━━━ EXERCISE DATA

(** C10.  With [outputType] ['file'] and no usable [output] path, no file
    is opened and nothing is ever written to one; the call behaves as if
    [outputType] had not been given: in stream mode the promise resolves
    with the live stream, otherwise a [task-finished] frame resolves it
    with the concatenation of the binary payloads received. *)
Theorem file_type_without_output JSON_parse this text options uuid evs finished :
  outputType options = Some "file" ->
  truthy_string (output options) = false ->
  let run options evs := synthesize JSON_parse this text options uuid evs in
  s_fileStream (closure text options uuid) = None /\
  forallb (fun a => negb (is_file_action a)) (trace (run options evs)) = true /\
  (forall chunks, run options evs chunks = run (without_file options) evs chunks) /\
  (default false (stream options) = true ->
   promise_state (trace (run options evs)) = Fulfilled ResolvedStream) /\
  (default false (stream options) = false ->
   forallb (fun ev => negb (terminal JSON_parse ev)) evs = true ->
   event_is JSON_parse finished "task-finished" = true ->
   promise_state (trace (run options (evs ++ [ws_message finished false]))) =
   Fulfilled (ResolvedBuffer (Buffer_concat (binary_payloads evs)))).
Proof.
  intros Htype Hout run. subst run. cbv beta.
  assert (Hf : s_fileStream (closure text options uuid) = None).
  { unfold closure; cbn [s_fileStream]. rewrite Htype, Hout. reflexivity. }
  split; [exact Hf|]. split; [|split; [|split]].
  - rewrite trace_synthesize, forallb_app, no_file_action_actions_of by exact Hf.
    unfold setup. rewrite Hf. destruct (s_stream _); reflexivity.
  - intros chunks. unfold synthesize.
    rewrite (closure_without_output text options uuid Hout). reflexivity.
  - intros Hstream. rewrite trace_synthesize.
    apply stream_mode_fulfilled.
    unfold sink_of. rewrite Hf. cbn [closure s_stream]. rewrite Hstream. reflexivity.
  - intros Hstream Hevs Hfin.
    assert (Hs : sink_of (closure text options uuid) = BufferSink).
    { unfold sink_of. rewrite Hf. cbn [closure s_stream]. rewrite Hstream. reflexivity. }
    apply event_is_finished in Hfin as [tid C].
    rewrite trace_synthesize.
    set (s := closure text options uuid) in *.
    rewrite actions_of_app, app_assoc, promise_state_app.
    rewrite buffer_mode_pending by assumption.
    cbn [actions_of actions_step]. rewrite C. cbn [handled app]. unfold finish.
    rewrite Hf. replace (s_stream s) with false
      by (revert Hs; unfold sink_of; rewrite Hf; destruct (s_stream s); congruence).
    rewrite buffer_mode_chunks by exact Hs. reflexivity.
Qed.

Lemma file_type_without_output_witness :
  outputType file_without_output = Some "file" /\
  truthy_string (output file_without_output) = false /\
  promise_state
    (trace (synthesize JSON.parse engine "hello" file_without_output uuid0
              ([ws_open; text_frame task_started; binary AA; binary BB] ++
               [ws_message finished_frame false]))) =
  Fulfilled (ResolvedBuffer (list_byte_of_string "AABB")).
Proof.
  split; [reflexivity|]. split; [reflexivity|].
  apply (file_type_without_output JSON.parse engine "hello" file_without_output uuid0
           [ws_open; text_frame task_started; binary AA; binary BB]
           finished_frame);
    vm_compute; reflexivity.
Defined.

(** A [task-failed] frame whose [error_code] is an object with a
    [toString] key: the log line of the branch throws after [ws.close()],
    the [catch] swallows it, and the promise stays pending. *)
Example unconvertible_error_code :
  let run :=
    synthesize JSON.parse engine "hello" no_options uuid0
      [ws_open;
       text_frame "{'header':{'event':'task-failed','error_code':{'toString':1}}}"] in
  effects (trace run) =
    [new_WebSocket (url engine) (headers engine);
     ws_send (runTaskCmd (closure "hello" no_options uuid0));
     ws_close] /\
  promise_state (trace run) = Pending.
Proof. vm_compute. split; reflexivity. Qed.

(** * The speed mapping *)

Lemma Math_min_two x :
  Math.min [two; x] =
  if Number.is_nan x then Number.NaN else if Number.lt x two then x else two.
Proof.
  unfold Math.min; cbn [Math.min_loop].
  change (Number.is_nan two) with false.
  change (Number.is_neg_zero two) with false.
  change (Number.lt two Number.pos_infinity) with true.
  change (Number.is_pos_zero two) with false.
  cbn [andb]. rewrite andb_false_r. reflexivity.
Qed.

━━━━━━

● **EXERCISE OBJECTIVE**
Write out, word for word, the line containing "(** A [task-failed]" and every line after it to the end of the data above.

● **ANSWER SECTION**
(** A [task-failed] frame whose [error_code] is an object with a
    [toString] key: the log line of the branch throws after [ws.close()],
    the [catch] swallows it, and the promise stays pending. *)
Example unconvertible_error_code :
  let run :=
    synthesize JSON.parse engine "hello" no_options uuid0
      [ws_open;
       text_frame "{'header':{'event':'task-failed','error_code':{'toString':1}}}"] in
  effects (trace run) =
    [new_WebSocket (url engine) (headers engine);
     ws_send (runTaskCmd (closure "hello" no_options uuid0));
     ws_close] /\
  promise_state (trace run) = Pending.
Proof. vm_compute. split; reflexivity. Qed.

(** * The speed mapping *)

Lemma Math_min_two x :
  Math.min [two; x] =
  if Number.is_nan x then Number.NaN else if Number.lt x two then x else two.
Proof.
  unfold Math.min; cbn [Math.min_loop].
  change (Number.is_nan two) with false.
  change (Number.is_neg_zero two) with false.
  change (Number.lt two Number.pos_infinity) with true.
  change (Number.is_pos_zero two) with false.
  cbn [andb]. rewrite andb_false_r. reflexivity.
Qed.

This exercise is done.